ABOUT THIS EXERCISE:
Scan the material below and copy every line holding the word "operations".

INPUT DATA:
-=-=-
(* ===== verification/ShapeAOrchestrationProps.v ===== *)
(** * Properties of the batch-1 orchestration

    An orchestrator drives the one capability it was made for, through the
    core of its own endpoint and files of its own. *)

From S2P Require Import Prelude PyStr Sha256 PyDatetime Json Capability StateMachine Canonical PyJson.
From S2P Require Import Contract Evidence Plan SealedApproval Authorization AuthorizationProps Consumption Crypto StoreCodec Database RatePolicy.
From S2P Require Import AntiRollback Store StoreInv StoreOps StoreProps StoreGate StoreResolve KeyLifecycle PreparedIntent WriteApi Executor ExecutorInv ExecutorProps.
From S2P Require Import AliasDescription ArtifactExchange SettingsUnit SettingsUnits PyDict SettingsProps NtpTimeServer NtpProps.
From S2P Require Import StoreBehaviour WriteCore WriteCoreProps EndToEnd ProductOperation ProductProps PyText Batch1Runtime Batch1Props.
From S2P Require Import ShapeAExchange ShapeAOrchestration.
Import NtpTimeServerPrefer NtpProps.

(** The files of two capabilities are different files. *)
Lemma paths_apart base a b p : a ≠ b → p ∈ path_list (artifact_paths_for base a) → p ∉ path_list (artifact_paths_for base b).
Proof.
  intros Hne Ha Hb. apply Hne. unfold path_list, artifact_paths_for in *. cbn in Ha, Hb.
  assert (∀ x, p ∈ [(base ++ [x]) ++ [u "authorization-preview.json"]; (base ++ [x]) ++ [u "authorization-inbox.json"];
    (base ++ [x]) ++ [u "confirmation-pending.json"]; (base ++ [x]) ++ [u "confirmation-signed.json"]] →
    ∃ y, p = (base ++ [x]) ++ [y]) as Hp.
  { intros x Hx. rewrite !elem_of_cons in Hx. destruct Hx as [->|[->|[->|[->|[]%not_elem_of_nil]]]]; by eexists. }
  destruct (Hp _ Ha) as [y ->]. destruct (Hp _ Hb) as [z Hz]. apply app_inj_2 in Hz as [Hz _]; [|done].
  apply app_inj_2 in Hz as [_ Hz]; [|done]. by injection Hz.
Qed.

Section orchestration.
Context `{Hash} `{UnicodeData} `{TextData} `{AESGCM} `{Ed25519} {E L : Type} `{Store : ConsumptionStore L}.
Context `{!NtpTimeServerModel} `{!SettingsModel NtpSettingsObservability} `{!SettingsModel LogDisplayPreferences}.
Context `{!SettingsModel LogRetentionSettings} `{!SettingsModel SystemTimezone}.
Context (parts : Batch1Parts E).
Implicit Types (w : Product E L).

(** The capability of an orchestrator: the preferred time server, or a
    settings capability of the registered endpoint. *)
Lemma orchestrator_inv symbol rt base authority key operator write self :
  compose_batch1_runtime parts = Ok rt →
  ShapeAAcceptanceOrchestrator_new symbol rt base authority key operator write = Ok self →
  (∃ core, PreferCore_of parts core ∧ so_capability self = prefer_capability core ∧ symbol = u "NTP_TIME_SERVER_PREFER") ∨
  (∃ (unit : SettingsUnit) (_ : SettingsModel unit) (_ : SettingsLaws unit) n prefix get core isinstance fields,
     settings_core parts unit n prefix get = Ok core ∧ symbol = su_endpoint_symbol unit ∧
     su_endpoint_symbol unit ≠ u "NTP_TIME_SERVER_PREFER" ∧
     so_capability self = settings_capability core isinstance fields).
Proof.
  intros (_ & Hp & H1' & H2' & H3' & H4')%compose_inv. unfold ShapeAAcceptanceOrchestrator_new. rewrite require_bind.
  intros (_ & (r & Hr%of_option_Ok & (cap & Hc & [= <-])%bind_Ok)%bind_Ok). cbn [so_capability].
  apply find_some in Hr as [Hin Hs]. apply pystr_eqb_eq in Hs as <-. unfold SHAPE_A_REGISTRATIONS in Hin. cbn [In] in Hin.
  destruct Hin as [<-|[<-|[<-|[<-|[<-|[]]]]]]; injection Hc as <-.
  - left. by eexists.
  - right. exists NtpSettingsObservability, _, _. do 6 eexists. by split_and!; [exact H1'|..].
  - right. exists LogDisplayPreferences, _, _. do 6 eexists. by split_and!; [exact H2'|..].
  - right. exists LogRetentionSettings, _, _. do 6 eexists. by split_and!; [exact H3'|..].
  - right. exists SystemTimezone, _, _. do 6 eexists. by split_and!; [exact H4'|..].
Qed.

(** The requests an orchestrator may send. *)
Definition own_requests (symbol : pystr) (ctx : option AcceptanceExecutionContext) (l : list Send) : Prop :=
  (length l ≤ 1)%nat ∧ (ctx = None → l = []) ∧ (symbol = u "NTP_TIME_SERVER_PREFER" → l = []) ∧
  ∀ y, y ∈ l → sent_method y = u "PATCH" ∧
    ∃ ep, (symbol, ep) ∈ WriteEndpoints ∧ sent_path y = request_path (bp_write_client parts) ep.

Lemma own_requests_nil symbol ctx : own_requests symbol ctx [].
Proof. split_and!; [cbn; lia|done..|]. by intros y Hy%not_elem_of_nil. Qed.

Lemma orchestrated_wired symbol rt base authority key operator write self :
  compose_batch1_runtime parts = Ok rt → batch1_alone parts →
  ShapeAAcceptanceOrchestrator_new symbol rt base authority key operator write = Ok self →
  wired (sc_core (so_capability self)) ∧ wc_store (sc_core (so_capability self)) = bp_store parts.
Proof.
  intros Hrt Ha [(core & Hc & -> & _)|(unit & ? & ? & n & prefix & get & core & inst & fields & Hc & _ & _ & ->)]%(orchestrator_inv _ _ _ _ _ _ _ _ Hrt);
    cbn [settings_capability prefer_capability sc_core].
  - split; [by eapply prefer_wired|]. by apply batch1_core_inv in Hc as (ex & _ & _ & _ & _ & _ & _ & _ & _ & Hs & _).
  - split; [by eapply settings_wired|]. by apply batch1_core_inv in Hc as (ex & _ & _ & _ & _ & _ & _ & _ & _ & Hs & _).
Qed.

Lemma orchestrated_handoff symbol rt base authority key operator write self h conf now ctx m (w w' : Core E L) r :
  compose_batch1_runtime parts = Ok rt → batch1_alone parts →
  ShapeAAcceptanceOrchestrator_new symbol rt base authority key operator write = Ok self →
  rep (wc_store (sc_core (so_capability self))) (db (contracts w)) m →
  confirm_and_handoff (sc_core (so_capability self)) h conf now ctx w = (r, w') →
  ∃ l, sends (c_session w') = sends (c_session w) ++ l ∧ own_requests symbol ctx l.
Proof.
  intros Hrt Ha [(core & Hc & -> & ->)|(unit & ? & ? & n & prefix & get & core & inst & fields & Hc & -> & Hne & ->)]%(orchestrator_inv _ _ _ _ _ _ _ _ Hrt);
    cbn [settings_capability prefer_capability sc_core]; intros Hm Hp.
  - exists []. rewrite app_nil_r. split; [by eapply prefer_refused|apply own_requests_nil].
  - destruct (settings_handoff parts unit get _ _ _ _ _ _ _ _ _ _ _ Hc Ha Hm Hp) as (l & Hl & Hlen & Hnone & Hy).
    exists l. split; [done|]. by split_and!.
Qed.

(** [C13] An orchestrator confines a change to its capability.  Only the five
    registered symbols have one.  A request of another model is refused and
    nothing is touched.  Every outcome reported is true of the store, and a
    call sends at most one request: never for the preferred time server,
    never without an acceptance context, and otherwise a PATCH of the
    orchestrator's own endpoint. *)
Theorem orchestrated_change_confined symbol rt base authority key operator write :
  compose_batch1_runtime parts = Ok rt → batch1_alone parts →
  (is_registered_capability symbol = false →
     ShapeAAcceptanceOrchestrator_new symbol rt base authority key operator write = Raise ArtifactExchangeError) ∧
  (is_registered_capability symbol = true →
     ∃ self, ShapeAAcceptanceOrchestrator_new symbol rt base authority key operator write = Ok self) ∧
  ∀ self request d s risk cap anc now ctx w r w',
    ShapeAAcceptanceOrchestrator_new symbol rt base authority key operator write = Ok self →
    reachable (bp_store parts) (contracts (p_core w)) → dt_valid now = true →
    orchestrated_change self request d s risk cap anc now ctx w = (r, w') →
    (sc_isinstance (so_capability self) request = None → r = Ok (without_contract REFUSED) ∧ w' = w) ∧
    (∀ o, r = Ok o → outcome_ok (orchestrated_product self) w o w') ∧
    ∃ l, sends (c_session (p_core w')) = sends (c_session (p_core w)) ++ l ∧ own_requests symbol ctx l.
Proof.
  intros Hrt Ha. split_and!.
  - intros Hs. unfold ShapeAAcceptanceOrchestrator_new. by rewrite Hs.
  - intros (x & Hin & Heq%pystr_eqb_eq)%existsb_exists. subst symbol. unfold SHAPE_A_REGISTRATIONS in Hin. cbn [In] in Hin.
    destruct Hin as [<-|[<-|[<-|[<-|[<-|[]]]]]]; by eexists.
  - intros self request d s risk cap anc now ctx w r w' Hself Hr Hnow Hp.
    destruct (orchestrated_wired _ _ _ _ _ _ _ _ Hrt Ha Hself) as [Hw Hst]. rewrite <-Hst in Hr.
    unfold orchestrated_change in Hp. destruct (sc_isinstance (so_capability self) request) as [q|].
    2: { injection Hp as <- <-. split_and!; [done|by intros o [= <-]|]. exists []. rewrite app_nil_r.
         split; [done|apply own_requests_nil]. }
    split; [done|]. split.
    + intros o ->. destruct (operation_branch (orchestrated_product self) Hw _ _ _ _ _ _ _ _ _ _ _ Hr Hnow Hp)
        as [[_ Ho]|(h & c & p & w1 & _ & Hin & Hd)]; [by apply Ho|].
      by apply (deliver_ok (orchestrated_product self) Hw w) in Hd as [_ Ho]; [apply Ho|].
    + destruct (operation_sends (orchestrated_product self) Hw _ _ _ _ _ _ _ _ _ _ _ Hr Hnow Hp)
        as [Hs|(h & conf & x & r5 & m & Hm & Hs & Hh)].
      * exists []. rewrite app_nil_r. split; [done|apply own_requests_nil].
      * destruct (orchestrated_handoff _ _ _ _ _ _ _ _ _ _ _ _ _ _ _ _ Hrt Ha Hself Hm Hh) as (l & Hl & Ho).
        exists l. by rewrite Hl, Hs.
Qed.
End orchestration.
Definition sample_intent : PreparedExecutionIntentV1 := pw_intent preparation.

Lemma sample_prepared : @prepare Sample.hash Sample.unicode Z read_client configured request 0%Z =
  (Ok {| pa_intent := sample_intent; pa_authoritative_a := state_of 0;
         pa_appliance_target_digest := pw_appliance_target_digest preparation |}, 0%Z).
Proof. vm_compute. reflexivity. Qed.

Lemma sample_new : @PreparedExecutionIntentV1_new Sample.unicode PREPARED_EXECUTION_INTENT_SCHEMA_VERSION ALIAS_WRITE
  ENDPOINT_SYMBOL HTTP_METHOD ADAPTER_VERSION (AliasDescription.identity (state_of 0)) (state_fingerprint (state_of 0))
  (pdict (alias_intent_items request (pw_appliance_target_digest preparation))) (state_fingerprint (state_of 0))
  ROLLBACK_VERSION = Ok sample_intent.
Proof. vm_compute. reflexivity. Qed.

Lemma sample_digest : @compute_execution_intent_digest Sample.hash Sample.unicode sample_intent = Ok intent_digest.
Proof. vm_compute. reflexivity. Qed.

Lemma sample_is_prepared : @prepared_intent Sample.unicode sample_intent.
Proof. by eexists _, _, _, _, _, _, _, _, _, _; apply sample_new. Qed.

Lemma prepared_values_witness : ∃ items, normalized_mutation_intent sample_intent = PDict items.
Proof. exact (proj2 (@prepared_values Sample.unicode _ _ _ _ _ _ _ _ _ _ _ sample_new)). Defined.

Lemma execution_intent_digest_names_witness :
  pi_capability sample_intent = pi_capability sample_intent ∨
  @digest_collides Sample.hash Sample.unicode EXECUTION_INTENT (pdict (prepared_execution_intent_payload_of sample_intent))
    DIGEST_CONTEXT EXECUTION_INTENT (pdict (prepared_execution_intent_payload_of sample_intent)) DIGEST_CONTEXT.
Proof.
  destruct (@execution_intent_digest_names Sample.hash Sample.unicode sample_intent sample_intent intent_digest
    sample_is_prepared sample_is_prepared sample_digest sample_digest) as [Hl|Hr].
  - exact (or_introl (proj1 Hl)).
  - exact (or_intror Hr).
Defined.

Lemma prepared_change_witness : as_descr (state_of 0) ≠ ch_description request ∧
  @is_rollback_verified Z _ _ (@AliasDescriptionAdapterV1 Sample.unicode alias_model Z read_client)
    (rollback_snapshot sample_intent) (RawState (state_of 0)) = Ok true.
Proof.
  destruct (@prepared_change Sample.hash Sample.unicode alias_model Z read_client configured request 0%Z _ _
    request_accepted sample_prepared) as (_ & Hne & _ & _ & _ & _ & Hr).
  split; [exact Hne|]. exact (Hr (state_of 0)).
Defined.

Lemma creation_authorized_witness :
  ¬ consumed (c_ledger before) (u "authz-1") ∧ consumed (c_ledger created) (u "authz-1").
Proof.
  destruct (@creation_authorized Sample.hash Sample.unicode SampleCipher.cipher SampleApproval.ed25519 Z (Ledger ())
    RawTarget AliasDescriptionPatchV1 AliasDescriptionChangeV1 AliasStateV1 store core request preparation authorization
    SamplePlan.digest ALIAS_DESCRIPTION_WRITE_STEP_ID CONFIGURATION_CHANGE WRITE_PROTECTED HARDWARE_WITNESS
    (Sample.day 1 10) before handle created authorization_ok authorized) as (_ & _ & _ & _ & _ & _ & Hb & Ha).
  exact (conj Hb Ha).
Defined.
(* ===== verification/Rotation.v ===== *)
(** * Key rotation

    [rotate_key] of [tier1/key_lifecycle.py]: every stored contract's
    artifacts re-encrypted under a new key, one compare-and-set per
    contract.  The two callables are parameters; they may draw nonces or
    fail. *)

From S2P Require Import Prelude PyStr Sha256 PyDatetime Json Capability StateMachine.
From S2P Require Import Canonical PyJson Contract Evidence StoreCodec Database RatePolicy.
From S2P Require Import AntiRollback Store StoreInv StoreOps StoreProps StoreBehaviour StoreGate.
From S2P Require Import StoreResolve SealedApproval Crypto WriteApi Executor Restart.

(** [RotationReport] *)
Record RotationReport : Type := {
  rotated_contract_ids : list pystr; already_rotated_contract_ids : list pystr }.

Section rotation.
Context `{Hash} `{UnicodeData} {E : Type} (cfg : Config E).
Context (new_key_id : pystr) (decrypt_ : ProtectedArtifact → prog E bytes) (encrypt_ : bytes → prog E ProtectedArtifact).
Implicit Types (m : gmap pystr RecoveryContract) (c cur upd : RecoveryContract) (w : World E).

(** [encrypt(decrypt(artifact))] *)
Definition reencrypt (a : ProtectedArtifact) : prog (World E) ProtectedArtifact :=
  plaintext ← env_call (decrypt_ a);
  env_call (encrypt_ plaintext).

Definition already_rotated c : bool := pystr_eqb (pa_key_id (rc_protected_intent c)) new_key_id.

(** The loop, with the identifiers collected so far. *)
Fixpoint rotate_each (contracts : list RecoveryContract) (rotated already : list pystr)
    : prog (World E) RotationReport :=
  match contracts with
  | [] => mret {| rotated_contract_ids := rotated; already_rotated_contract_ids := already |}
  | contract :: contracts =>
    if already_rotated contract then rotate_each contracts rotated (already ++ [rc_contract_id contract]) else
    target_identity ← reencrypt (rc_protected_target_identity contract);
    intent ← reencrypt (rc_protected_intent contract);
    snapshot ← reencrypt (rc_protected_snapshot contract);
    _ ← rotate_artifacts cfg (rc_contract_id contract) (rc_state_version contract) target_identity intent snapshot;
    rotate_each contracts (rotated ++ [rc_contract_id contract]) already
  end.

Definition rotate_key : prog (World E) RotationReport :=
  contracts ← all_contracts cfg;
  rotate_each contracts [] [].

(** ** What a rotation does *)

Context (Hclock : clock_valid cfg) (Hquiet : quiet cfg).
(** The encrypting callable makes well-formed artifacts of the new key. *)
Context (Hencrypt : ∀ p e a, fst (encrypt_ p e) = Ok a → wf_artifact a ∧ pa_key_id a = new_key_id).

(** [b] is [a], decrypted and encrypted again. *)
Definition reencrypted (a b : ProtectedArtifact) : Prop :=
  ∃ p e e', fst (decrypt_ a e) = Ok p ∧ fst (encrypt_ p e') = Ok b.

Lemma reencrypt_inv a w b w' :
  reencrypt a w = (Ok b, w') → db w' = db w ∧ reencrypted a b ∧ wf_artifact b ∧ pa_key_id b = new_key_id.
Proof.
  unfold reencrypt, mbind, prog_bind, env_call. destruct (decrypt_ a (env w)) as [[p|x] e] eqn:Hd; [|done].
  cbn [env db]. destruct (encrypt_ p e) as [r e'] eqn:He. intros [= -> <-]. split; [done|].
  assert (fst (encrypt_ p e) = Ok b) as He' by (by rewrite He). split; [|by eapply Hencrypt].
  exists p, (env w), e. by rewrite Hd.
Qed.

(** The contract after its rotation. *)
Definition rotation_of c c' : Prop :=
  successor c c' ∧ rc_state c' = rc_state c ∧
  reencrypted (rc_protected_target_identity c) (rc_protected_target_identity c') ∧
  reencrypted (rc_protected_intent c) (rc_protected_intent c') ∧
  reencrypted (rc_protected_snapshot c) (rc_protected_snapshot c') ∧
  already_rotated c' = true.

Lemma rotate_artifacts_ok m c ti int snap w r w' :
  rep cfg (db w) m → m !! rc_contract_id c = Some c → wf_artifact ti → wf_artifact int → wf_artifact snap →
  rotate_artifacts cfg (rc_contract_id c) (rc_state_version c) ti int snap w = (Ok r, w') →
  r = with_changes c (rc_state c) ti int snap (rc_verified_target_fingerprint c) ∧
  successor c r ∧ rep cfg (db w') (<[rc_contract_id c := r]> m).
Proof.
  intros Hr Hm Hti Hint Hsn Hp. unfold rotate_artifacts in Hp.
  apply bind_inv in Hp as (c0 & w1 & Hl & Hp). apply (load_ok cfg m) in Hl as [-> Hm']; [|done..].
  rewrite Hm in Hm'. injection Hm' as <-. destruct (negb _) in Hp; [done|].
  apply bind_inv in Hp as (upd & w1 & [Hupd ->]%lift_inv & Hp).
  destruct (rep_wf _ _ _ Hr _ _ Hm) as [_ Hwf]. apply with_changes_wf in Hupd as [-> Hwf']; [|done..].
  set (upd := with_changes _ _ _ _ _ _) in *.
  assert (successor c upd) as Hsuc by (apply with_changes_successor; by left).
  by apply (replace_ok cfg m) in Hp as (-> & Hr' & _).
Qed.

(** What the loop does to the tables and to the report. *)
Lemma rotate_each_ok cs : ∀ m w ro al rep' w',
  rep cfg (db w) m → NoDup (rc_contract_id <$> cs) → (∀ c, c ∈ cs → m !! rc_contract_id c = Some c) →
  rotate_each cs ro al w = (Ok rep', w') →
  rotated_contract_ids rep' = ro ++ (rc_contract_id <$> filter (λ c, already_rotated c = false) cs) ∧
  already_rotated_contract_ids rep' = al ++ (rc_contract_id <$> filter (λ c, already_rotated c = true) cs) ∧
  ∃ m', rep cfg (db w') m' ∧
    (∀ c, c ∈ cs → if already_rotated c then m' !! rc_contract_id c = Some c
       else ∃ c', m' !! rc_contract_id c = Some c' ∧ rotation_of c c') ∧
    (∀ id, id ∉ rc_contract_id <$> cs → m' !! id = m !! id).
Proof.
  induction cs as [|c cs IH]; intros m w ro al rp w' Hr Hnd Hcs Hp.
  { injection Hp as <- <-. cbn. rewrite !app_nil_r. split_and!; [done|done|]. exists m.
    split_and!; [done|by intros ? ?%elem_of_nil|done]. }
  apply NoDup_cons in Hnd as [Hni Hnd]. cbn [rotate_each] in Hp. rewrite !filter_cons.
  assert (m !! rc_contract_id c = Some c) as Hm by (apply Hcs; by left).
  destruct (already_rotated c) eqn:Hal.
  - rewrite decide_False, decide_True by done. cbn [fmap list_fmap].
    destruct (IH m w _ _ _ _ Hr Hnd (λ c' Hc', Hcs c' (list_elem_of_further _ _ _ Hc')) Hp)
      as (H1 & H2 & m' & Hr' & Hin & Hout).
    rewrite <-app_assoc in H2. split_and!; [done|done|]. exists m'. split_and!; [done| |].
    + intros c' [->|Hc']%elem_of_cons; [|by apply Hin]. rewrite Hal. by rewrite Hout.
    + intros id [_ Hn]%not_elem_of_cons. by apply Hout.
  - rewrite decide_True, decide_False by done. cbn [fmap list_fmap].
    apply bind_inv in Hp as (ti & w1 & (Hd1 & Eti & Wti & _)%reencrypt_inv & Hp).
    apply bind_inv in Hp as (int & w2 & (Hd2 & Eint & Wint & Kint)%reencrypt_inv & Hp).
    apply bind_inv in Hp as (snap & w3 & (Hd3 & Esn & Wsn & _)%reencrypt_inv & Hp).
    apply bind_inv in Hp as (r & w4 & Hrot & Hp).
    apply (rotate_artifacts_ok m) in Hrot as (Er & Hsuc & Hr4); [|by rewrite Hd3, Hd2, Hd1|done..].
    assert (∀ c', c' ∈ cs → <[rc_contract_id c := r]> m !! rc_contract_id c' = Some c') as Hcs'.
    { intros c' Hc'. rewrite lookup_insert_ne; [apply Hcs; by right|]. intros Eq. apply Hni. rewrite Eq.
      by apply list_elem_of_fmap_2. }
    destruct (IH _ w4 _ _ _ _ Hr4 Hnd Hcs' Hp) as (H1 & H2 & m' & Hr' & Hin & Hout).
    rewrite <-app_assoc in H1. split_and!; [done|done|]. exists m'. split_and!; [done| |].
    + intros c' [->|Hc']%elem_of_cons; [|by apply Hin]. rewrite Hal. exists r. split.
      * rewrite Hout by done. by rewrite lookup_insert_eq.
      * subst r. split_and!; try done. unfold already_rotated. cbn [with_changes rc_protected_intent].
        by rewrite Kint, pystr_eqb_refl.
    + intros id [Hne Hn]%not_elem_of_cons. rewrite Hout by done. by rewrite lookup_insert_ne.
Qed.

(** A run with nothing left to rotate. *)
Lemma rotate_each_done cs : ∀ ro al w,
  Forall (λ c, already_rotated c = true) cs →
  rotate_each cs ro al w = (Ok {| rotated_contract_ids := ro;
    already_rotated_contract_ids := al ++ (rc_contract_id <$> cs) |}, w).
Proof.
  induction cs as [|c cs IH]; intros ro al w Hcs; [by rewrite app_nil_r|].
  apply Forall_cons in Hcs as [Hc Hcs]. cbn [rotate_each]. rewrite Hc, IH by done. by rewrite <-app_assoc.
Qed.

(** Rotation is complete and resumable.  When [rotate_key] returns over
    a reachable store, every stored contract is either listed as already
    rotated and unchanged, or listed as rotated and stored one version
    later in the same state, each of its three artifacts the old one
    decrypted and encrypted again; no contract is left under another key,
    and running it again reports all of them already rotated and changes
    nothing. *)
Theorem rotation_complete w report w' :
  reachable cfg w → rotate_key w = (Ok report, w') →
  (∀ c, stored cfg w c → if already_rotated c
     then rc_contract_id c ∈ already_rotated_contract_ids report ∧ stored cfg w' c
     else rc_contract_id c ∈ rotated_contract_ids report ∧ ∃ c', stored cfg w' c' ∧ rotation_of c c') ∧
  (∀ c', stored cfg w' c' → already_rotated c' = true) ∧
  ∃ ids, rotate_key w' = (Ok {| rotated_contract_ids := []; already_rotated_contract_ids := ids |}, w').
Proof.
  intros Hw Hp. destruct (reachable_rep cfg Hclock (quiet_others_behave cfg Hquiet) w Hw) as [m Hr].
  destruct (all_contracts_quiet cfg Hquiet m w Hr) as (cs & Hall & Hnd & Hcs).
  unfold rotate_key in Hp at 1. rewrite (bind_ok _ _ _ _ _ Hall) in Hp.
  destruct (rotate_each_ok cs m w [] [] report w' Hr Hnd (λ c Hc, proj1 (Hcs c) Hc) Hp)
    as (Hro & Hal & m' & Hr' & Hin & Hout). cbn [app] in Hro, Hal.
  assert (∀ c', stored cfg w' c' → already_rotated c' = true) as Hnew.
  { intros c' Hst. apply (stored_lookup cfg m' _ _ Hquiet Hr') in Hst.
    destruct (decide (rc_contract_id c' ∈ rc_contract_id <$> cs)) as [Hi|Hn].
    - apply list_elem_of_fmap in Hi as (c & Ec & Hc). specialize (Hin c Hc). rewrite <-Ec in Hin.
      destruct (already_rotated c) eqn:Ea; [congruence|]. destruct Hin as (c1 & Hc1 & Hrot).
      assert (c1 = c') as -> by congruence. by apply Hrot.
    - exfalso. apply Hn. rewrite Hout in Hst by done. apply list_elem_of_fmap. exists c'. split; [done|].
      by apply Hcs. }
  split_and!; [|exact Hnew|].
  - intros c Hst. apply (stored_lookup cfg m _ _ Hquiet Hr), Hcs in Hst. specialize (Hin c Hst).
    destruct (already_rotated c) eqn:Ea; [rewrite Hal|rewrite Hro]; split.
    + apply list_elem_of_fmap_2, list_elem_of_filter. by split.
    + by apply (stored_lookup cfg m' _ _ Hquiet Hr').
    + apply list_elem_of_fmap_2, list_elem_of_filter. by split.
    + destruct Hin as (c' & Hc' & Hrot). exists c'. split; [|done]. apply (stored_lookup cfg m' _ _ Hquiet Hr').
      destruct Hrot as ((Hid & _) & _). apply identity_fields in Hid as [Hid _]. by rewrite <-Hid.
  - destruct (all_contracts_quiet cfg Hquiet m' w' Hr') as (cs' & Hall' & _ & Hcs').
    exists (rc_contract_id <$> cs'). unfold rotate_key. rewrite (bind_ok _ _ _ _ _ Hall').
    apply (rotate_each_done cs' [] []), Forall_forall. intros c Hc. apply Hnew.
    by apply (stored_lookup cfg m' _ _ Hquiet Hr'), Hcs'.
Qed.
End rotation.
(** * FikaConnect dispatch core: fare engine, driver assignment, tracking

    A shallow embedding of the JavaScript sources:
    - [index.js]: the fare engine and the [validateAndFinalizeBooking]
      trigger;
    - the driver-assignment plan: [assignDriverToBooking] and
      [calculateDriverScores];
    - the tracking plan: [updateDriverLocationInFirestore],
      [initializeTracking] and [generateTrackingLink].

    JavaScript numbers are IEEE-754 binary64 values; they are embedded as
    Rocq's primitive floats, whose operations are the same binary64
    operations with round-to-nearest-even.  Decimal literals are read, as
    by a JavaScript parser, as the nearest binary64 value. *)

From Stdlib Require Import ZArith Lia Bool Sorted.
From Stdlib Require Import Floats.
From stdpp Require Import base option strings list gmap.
-=-=-
WRITTEN ANSWER:
    Rocq's primitive floats, whose operations are the same binary64
    operations with round-to-nearest-even.  Decimal literals are read, as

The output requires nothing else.